### TASK PROMPT
Each line below that includes the word "Hinv" is to be reported.

---------- RECORDS SHOWN

Lemma final_image : fs_image args s.
Proof.
  constructor; [by eapply finished_disk| | |exact final_file|exact final_root| |exact final_used|exact final_apart].
  - rewrite (fn_low _ _ _ Hf); [by vm_compute|unfold low; lia|done].
  - rewrite (fn_low _ _ _ Hf); [by vm_compute|unfold low; lia|done].
  - intros j Hj. apply (fn_rest _ _ _ Hf); [unfold inum_ok, NINODES in *; lia|]. cbn [length]. unfold the_files. rewrite length_fmap. lia.
Qed.
End final.

(** [mkfs] builds a file system with the files it is given, whatever the
    state of the image was: it ends without a failed assertion and the image is
    one the kernel can mount, every file has an inode of its own with its bytes
    and blocks marked in use, the root directory lists the files under their
    names without the leading underscore, the other inodes are free, and no
    block is in two files. The last block of the root directory is missing when
    its entries fill whole blocks. *)
Theorem mkfs_correct args s0 :
  freeinode s0 = 1 -> Forall arg_ok args -> (length args <= 198)%nat ->
  blocks ((T_DIR, root_bytes args) :: the_files args) < 4096 -> runs (mkfs args) s0 (fun _ s' => fs_image args s').
Proof.
  intros Hfi Ha Hcnt Hmax. eapply runs_mono; [by apply mkfs_finished|]. intros _ s' [xs Hs']. by eapply final_image.
Qed.
Lemma readseg_loop_runs fuel : forall pa epa n m,
  0 <= pa -> epa + SECTSIZE < 2 ^ 32 -> 0 <= n -> n + Z.of_nat fuel < 2 ^ 28 -> Z.max 0 (epa - pa) <= SECTSIZE * (Z.of_nat fuel - 1) ->
  runs (readseg_loop fuel pa epa n) m (fun _ m' => forall x,
    m' x = if decide (pa <= x < sect_end pa (Z.max pa epa)) then kbyte (SECTSIZE * (n - 1) + (x - pa)) else m x).
Proof.
  induction fuel as [|fuel IH]; intros pa epa n m Hpa He Hn Hnf Hf; [unfold SECTSIZE in *; lia|]. cbn [readseg_loop].
  destruct (Z.ltb_spec pa epa) as [Hlt|Hge].
  2: { eapply runs_Ok; [done|]. intros x. rewrite Z.max_l by lia. rewrite decide_False; [done|].
       unfold sect_end. replace (pa - pa + SECTSIZE - 1) with (SECTSIZE - 1) by lia. change ((SECTSIZE - 1) / SECTSIZE) with 0. lia. }
  apply runs_bind. eapply runs_Ok; [by apply readsect_eq; lia|]. rewrite !u32_small by (unfold SECTSIZE in *; lia).
  eapply runs_mono; [apply IH; unfold SECTSIZE in *; lia|]. intros u m' Hm' x. rewrite Hm'. rewrite (Z.max_r pa epa) by lia.
  assert (Hmax : sect_end (pa + SECTSIZE) (Z.max (pa + SECTSIZE) epa) = sect_end pa epa).
  { destruct (Z.max_spec (pa + SECTSIZE) epa) as [[H1 ->]|[H1 ->]]; [apply sect_end_step|]. unfold sect_end.
    replace (pa + SECTSIZE - (pa + SECTSIZE) + SECTSIZE - 1) with (SECTSIZE - 1) by lia. change ((SECTSIZE - 1) / SECTSIZE) with 0.
    rewrite <- (Z.div_unique (epa - pa + SECTSIZE - 1) SECTSIZE 1 (epa - pa - 1)); unfold SECTSIZE in *; lia. }
  rewrite Hmax. assert (Hr := sect_end_range pa epa ltac:(lia)). assert (Hstep := sect_end_range (pa + SECTSIZE) (Z.max (pa + SECTSIZE) epa) ltac:(lia)).
  rewrite Hmax in Hstep. destruct (decide (pa + SECTSIZE <= x < sect_end pa epa)) as [Hin|Hout].
  - rewrite decide_True by (unfold SECTSIZE in *; lia). f_equal. unfold SECTSIZE. lia.
  - destruct (decide (pa <= x < sect_end pa epa)) as [Hin|Hno].
    + replace x with (pa + (x - pa)) at 1 by lia. rewrite store_bytes_in by (rewrite Hsector; unfold SECTSIZE in *; lia). unfold kbyte.
      assert (Hd : (SECTSIZE * (n - 1) + (x - pa)) / SECTSIZE = n - 1) by (symmetry; apply (Z.div_unique _ _ _ (x - pa)); unfold SECTSIZE in *; lia).
      assert (Hm : (SECTSIZE * (n - 1) + (x - pa)) mod SECTSIZE = x - pa) by (symmetry; apply (Z.mod_unique _ _ (n - 1)); unfold SECTSIZE in *; lia).
      rewrite Hd, Hm. by replace (n - 1 + 1) with n by lia.
    + apply store_bytes_out. rewrite Hsector. unfold SECTSIZE in *. lia.
Qed.

(** [readseg] puts the bytes of the file where they belong, and at most a
    sector too many on either side. *)
Lemma readseg_runs pa count offset m :
  0 <= offset -> 0 <= count -> offset mod SECTSIZE <= pa -> pa + count + SECTSIZE < 2 ^ 32 -> offset + count + 4 * SECTSIZE < 2 ^ 32 ->
  runs (readseg pa count offset) m (fun _ m' => exists e, pa + count <= e < pa + count + SECTSIZE /\ forall x,
    m' x = if decide (pa - offset mod SECTSIZE <= x < e) then kbyte (offset + (x - pa)) else m x).
Proof.
  intros Ho Hc Hpa Hend Hoff. pose proof (Z.mod_pos_bound offset SECTSIZE ltac:(done)) as Hm. pose proof (Z.div_mod offset SECTSIZE ltac:(done)) as Hdm.
  pose proof (Z.div_pos offset SECTSIZE Ho ltac:(done)). pose proof (Z.div_mod count SECTSIZE ltac:(done)). pose proof (Z.mod_pos_bound count SECTSIZE ltac:(done)).
  pose proof (Z.div_pos count SECTSIZE Hc ltac:(done)).
  unfold readseg. unfold SECTSIZE in *. rewrite !u32_small by lia.
  eapply runs_mono; [apply readseg_loop_runs; unfold SECTSIZE; lia|]. intros u m' Hm'.
  exists (sect_end (pa - offset mod 512) (pa + count)). split; [apply (sect_end_range (pa - offset mod 512) (pa + count)); lia|].
  intros x. rewrite Hm'. rewrite Z.max_r by lia. case_decide; [|done]. f_equal. unfold SECTSIZE. lia.
Qed.

(** ** The segments *)

Definition khdr : elfhdr := decode_elf (kbytes 0 52).
Definition kseg (i : Z) : bproghdr := decode_bph (kbytes (e_phoff khdr + 32 * i) 32).
(** [n] units at [q], of a free block, go into use; what is left of the free
    blocks is [fl']. *)
Lemma heap_take al fl fl' s s' q n :
  heap_ok al fl s -> chain (umem s') (b0 :: fl' ++ [b0]) -> apart (base + 7) fl' (usz s) -> (exists w, (freep s', w) ∈ b0 :: fl') ->
  usz s' = usz s -> 1 <= n -> (exists c v, (c, v) ∈ fl /\ c <= q /\ q + 8 * n <= c + 8 * v) -> umem s' (q + 4) = n ->
  (forall b, b ∈ fl' -> disjoint q n b /\ exists c v, (c, v) ∈ fl /\ c <= fst b /\ fst b + 8 * snd b <= c + 8 * v) ->
  (forall x, ~ owned fl x -> umem s' x = umem s x) ->
  al !! q = None /\ heap_ok (<[q := n]> al) fl' s' /\ same_data al s s'.
Proof.
  intros Hs Hch Hap Hfp Hsz Hn (c & v & Hcv & Hq1 & Hq2) Hqn Hfl' Hown. pose proof (apart_in _ _ _ _ _ (ho_apart _ _ _ Hs) Hcv) as (? & ? & ?).
  assert (Hdq : forall p u, al !! p = Some u -> disjoint p u (q, n)).
  { intros p u Hp. destruct (ho_used _ _ _ Hs p u Hp) as (? & _ & _ & _ & Hd). specialize (Hd _ Hcv). unfold disjoint in *. cbn in *. lia. }
  assert (Hnone : al !! q = None).
  { destruct (al !! q) as [u|] eqn:E; [|done]. destruct (ho_used _ _ _ Hs q u E) as (? & _). specialize (Hdq q u E). unfold disjoint in Hdq. cbn in Hdq. lia. }
  assert (Hsame : same_data al s s') by (intros p u x Hp Hx; by apply Hown, (used_not_owned al fl s p u)).
  split; [done|]. split; [|done]. constructor; rewrite ?Hsz; [done|done|done|apply (ho_size _ _ _ Hs)| |].
  - intros p u [[<- <-]|[Hne Hp]]%lookup_insert_Some; [split_and!; [done|lia|lia|done|intros b Hb; by apply Hfl']|].
    destruct (ho_used _ _ _ Hs p u Hp) as (? & ? & ? & Hu & Hd). split_and!; [done|done|done|by rewrite (Hsame p u (p + 4)) by (done || lia)|].
    intros b Hb. destruct (Hfl' b Hb) as [_ (c' & v' & Hc' & ? & ?)]. specialize (Hd _ Hc'). unfold disjoint in *. cbn in *. lia.
  - intros p p' u u' [[<- <-]|[? Hp]]%lookup_insert_Some [[<- <-]|[? Hp']]%lookup_insert_Some Hne; [done| |by apply Hdq|by apply (ho_disjoint _ _ _ Hs)].
    specialize (Hdq _ _ Hp'). unfold disjoint in *. cbn in *. lia.
Qed.

(** The result of a successful [malloc] of [n] units out of [fl]. *)
Definition taken (al : gmap Z Z) (fl : list node) (s : ust) (n r : Z) (s' : ust) : Prop :=
  exists q fl', r = q + 8 /\ al !! q = None /\ heap_ok (<[q := n]> al) fl' s' /\
    units fl' + n = units fl /\ usz s' = usz s /\ same_data al s s'.

Lemma take_exact al fl s a pp w p n b :
  heap_ok al fl s -> b0 :: fl = a ++ (pp, w) :: (p, n) :: b -> runs (malloc_take n pp p n) s (taken al fl s n).
Proof.
  intros Hs HN. destruct (take_rest _ _ _ _ _ _ _ _ _ Hs HN) as (l1 & Hfl & Hl1 & Hend & Hpp & Hpp8 & Hp & Hn & Hhi & Hsa & Hsb & Hpb & Hca & Hcw & Hcu & Hcb).
  pose proof (ho_size _ _ _ Hs) as Hk. unfold KERNBASE in Hk. pose proof (ho_apart _ _ _ Hs) as Hap. rewrite Hfl in Hap. apply apart_app in Hap as [Ha1 (_ & _ & Ha2)].
  unfold malloc_take, ptr_, set_ptr. rewrite Z.eqb_refl. eapply runs_Ok.
  { unfold bind at 1 2. rewrite load_ok by lia. unfold bind at 1. rewrite store_ok by lia. cbn. rewrite hadd_small by (unfold KERNBASE; lia). done. }
  exists p, (l1 ++ b). split; [lia|].
  destruct (heap_take al fl (l1 ++ b) s (set_freep pp (put pp (umem s p) s)) p n) as (Hno & Hok & Hsame); [done|..|split_and!; [done|done| |done|done]].
  - change (b0 :: (l1 ++ b) ++ [b0]) with (((b0 :: l1) ++ b) ++ [b0]). rewrite Hl1, <- !app_assoc. apply chain_app. split.
    + eapply chain_resize; [exact Hca|done| |]; cbn; [by intros x ?; rewrite decide_False by lia|by rewrite decide_False by lia].
    + cbn. destruct Hcb as (_ & Hnx & Hcb). split; [by rewrite decide_False by lia|]. split.
      * rewrite decide_True by done. by destruct b as [|[c v] b].
      * apply chain_put; [|exact Hcb]. intros [Hx|(c & Hc & Hx)]%touched_snoc; [cbn in Hx; destruct Hpb as [[= -> ->]|?]; lia|]. specialize (Hsb c Hc). lia.
  - apply apart_app. split; [done|]. eapply apart_mono; [|exact Ha2]. lia.
  - exists w. change (b0 :: l1 ++ b) with ((b0 :: l1) ++ b). rewrite Hl1. set_solver.
  - done.
  - done.
  - exists p, n. rewrite Hfl. split; [set_solver|lia].
  - cbn. by rewrite decide_False by lia.
  - intros [c x] Hc. split; [|exists c, x; rewrite Hfl; cbn; split; [set_solver|lia]]. apply elem_of_app in Hc as [Hc|Hc]; unfold disjoint; cbn.
    + pose proof (apart_in _ _ _ _ _ Ha1 Hc). lia.
    + specialize (Hsb _ Hc). cbn in Hsb. lia.
  - intros x Hx. cbn. rewrite decide_False; [done|]. intros ->. apply Hx. destruct Hpb as [[= -> ->]|Hpb]; [left; lia|right].
    exists pp, w. assert (Hin : (pp, w) ∈ b0 :: l1) by (rewrite Hl1; set_solver). apply elem_of_cons in Hin as [[= -> ->]|Hin]; [lia|].
    rewrite Hfl. pose proof (apart_in _ _ _ _ _ Ha1 Hin). split; [set_solver|lia].
  - rewrite Hfl, !units_app. unfold units. cbn. lia.
Qed.
Lemma read_loop_ok E rs target killed : forall fuel n got R s,
  crep (Line R E, rs) s -> (Z.to_nat n < fuel)%nat -> n <= target ->
  runs (read_loop fuel n target got killed) s (fun r s' =>
    let '(d, rest, fin) := read_line (Z.to_nat n) (n <? target) R in
    let n' := n - Z.of_nat (length d) in
    r = Reader n' target (got ++ d) (if fin then Rdone (target - n') else if killed then Rdone (-1) else Rsleeping) killed /\
    crep (Line rest E, rs) s').
Proof.
  induction fuel as [|fuel IH]; intros n got R s Hs Hf Hn; [lia|]. cbn [read_loop].
  destruct (Z.ltb_spec 0 n) as [H0|H0].
  2: { replace (Z.to_nat n) with O by lia. cbn. by rewrite Z.sub_0_r, app_nil_r. }
  apply runs_bind. unfold runs at 1. cbn [gets]. replace (Z.to_nat n) with (S (Z.to_nat (n - 1))) by lia.
  pose proof (cr_in _ _ Hs) as Hi. cbn [fst] in Hi. destruct R as [|c R].
  { rewrite (proj2 (in_rep_ready _ _ Hi) eq_refl), Z.eqb_refl. cbn. rewrite Z.sub_0_r, app_nil_r. by destruct killed. }
  assert (Hrw : in_r (inp s) <> in_w (inp s)) by (intros He%(in_rep_ready _ _ Hi); done). rewrite (proj2 (Z.eqb_neq _ _) Hrw).
  destruct (in_rep_read _ _ _ _ Hi) as [Hc Hi']. rewrite Hc. cbn [read_line]. apply runs_bind. unfold runs at 1. cbn [modify].
  set (s1 := set_inp _ s). assert (H1 : crep (Line R E, rs) s1) by (destruct Hs; by constructor).
  destruct (Z.eqb_spec c EOT) as [->|Hne]; [rewrite decide_True by done|rewrite decide_False by done].
  { apply runs_bind. destruct (n <? target); unfold runs; cbn; rewrite Z.sub_0_r, app_nil_r; (split; [done|]); [|done].
    destruct Hs as [A B D F G]. constructor; cbn; [|done|done|done|done]. exact (in_rep_unread _ _ _ _ A). }
  destruct (Z.eqb_spec c NEWLINE) as [->|Hnl]; [rewrite decide_True by done|rewrite decide_False by done]; [done|].
  eapply runs_mono; [apply (IH (n - 1) (got ++ [c]) R s1 H1); lia|]. intros r s'. rewrite (proj2 (Z.ltb_lt (n - 1) target)) by lia.
  destruct (read_line (Z.to_nat (n - 1)) true R) as [[d rest] fin]. intros [-> Hs']. cbn [length]. split; [|done].
  replace (n - Z.of_nat (S (length d))) with (n - 1 - Z.of_nat (length d)) by lia. by rewrite <- app_assoc.
Qed.

Lemma cstep_ok e st s :
  crep st s -> match e with Typed cs => Forall (fun c => 0 <= c < 256) cs | _ => True end ->
  runs (cstep e) s (fun _ s' => crep (edit_step st e) s').
Proof.
  destruct st as [l rs]. intros Hs He. destruct e as [cs|n|k|k]; cbn [cstep edit_step fst snd].
  - apply runs_bind. eapply runs_mono; [by apply (consoleintr_ok cs (l, rs))|]. by intros d s' ?.
  - destruct Hs as [A B D F G]. unfold runs. cbn in *. constructor; cbn; [done|done|by rewrite D| |done]. apply Forall_app. split; [done|]. by apply Forall_singleton.
  - unfold consoleread_turn. apply runs_bind. unfold runs at 1. cbn [gets]. rewrite (cr_readers _ _ Hs). cbn [snd].
    destruct (rs !! k) as [[n t g x d]|] eqn:Hk; [|done]. destruct x; [|done|done]. apply runs_bind. destruct l as [R E].
    assert (Hn := Forall_lookup_1 _ _ _ _ (cr_n _ _ Hs) Hk). cbn in Hn.
    eapply runs_mono; [apply (read_loop_ok E rs t d (S (Z.to_nat n)) n g R s Hs); lia|]. intros r s' Hr.
    unfold turn_reader. cbn [rd_n rd_target rd_got rd_killed ready edit]. pose proof (Hlen := Nat2Z.is_nonneg).
    destruct (read_line (Z.to_nat n) (n <? t) R) as [[dd rest] fin]. destruct Hr as [-> [A B D F G]].
    unfold runs. cbn in *. constructor; cbn; [done|done|by rewrite D| |done]. apply Forall_insert; [done|]. cbn. specialize (Hlen (length dd)). lia.
  - unfold kill_reader. apply runs_bind. unfold runs at 1. cbn [gets]. rewrite (cr_readers _ _ Hs). cbn [snd].
    destruct (rs !! k) as [[n t g x d]|] eqn:Hk; [|done]. assert (Hn := Forall_lookup_1 _ _ _ _ (cr_n _ _ Hs) Hk). cbn in Hn.
    destruct Hs as [A B D F G]. unfold runs. cbn in *. constructor; cbn; [done|done|done| |done]. apply Forall_insert; [done|]. by destruct x.
Qed.

(** Characters are bytes. *)
Definition bytes_typed (es : list cevent) : Prop :=
  Forall (fun e => match e with Typed cs => Forall (fun c => 0 <= c < 256) cs | _ => True end) es.

Lemma csteps_ok es : forall st s, crep st s -> bytes_typed es -> runs (csteps es) s (fun _ s' => crep (foldl edit_step st es) s').
Proof.
  induction es as [|e es IH]; intros st s Hs Hb; [done|]. apply Forall_cons in Hb as [He Hb]. cbn [csteps foldl]. apply runs_bind.
  eapply runs_mono; [by apply (cstep_ok e st)|]. intros [] s1 H1. exact (IH _ s1 H1 Hb).
Qed.

(** ** Theorems *)

(** After [consoleinit]: no input, nobody reads. *)
Record booted (s : cons) : Prop := Booted {
  bt_in : inp s = Input (replicate 128 0) 0 0 0;
  bt_readers : readers s = [];
  bt_screen : on_screen s
}.

Lemma booted_crep s : booted s -> crep (Line [] [], []) s.
Proof.
  intros [H1 H2 H3]. constructor; cbn; [rewrite H1|by apply not_elem_of_nil|done|done|done]. by constructor.
Qed.

(** C30. The console refines a line editor: for every sequence of interrupts
    with typed characters, calls of [consoleread], turns of the readers and
    kills, the code returns, never panics and keeps the cursor on the screen;
    the ring buffer with its three wrapping indices holds exactly the finished
    input followed by the line being edited, and every reader has got the bytes
    and the result that the editor gives it. *)
Theorem console_refines es s :
  booted s -> bytes_typed es ->
  runs (csteps es) s (fun _ s' =>
    let st := foldl edit_step (Line [] [], []) es in
    readers s' = snd st /\ in_rep (fst st) (inp s') /\ on_screen s').
Proof.
  intros Hb He. eapply runs_mono; [apply (csteps_ok es _ s (booted_crep s Hb) He)|]. by intros [] s' [H1 _ H3 _ H5].
Qed.

(** A sleeping reader has nothing to read and was not killed. *)
Definition sleepers_ok (st : edited) : Prop :=
  forall r, r ∈ snd st -> rd_state r = Rsleeping -> ready (fst st) = [] /\ rd_killed r = false.

Lemma wake_not_sleeping r : rd_state (wake_reader r) <> Rsleeping.
Proof. unfold wake_reader. destruct (rd_state r) eqn:E; cbn; congruence. Qed.

Lemma sleepers_type st c : sleepers_ok st -> sleepers_ok (type_char st c).
Proof.
  destruct st as [[R E] rs]. unfold sleepers_ok, type_char, line_char. cbn [fst snd ready edit]. intros H.
  do 4 (case_decide; [exact H|]). cbn zeta. set (c' := if decide (c = CR) then NEWLINE else c). destruct (decide (c' = NEWLINE \/ _)); [|exact H].
  cbn. intros r (x & -> & _)%list_elem_of_fmap Hr. by apply wake_not_sleeping in Hr.
Qed.

(** Nothing is taken from an empty queue, and a reader sleeps only then. *)
Lemma read_line_sleep n got l : let '(d, rest, fin) := read_line n got l in (fin = false -> rest = []) /\ (l = [] -> rest = []).
Proof.
  revert got l. induction n as [|n IH]; intros got l; cbn; [done|]. destruct l as [|c l]; [done|].
  repeat case_decide; [by destruct got|done|]. specialize (IH true l). destruct (read_line n true l) as [[d rest] fin]. split; [apply IH|done].
Qed.

Lemma sleepers_step st e : sleepers_ok st -> sleepers_ok (edit_step st e).
Proof.
  destruct st as [l rs]. intros H. destruct e as [cs|n|k|k]; cbn [edit_step fst snd].
  - revert H. generalize (l, rs). induction cs as [|c cs IH]; intros st H; [done|]. cbn. apply IH. by apply sleepers_type.
  - intros r [Hr| ->%list_elem_of_singleton]%elem_of_app; [by apply H|done].
  - destruct (rs !! k) as [[n t g x d]|] eqn:Hk; [|done]. destruct x; [|done|done]. unfold turn_reader. cbn [rd_n rd_target rd_got rd_killed].
    assert (Hrl := read_line_sleep (Z.to_nat n) (n <? t) (ready l)). destruct (read_line _ _ _) as [[dd rest] fin]. destruct Hrl as [Hfin Hnil].
    intros r Hr Hs. cbn [fst snd ready] in *. apply list_elem_of_lookup in Hr as [j Hj]. apply list_lookup_insert_Some in Hj as [(-> & <- & _)|[_ Hj]].
    + cbn in Hs |- *. destruct fin; [done|]. destruct d; [done|]. split; [by apply Hfin|done].
    + destruct (H r) as [Hl Hd]; [by eapply list_elem_of_lookup_2|done|]. cbn in Hl. split; [by apply Hnil|done].
  - destruct (rs !! k) as [[n t g x d]|] eqn:Hk; [|done]. intros r Hr Hs. cbn [fst snd] in *. apply list_elem_of_lookup in Hr as [j Hj].
    apply list_lookup_insert_Some in Hj as [(-> & <- & _)|[_ Hj]]; [by apply wake_not_sleeping in Hs|]. apply H; [by eapply list_elem_of_lookup_2|done].
Qed.

(** No wakeup is lost on the console: whatever is typed and however the
    readers run, a process that sleeps in [consoleread] has nothing to read and
    has not been killed. *)
Theorem console_no_lost_wakeup es s :
  booted s -> bytes_typed es ->
  runs (csteps es) s (fun _ s' => forall k r, readers s' !! k = Some r -> rd_state r = Rsleeping ->
    in_r (inp s') = in_w (inp s') /\ rd_killed r = false).
Proof.
  intros Hb He. eapply runs_mono; [apply (csteps_ok es _ s (booted_crep s Hb) He)|]. intros [] s' Hs' k r Hk Hr.
  assert (Hinv : sleepers_ok (foldl edit_step (Line [] [], []) es)).
  { clear. assert (H0 : sleepers_ok (Line [] [], [])) by (by intros r ?%not_elem_of_nil). revert H0. generalize (Line [] [], [] : list reader).
    induction es as [|e es IH]; intros st H; [done|]. cbn. apply IH. by apply sleepers_step. }
  rewrite (cr_readers _ _ Hs') in Hk. destruct (Hinv r) as [Hl Hd]; [by eapply list_elem_of_lookup_2|done|].
  split; [|done]. by apply (in_rep_ready _ _ (cr_in _ _ Hs')).
Qed.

--------------------

### SOLUTION TO THIS EXERCISE
  assert (Hinv : sleepers_ok (foldl edit_step (Line [] [], []) es)).
  rewrite (cr_readers _ _ Hs') in Hk. destruct (Hinv r) as [Hl Hd]; [by eapply list_elem_of_lookup_2|done|].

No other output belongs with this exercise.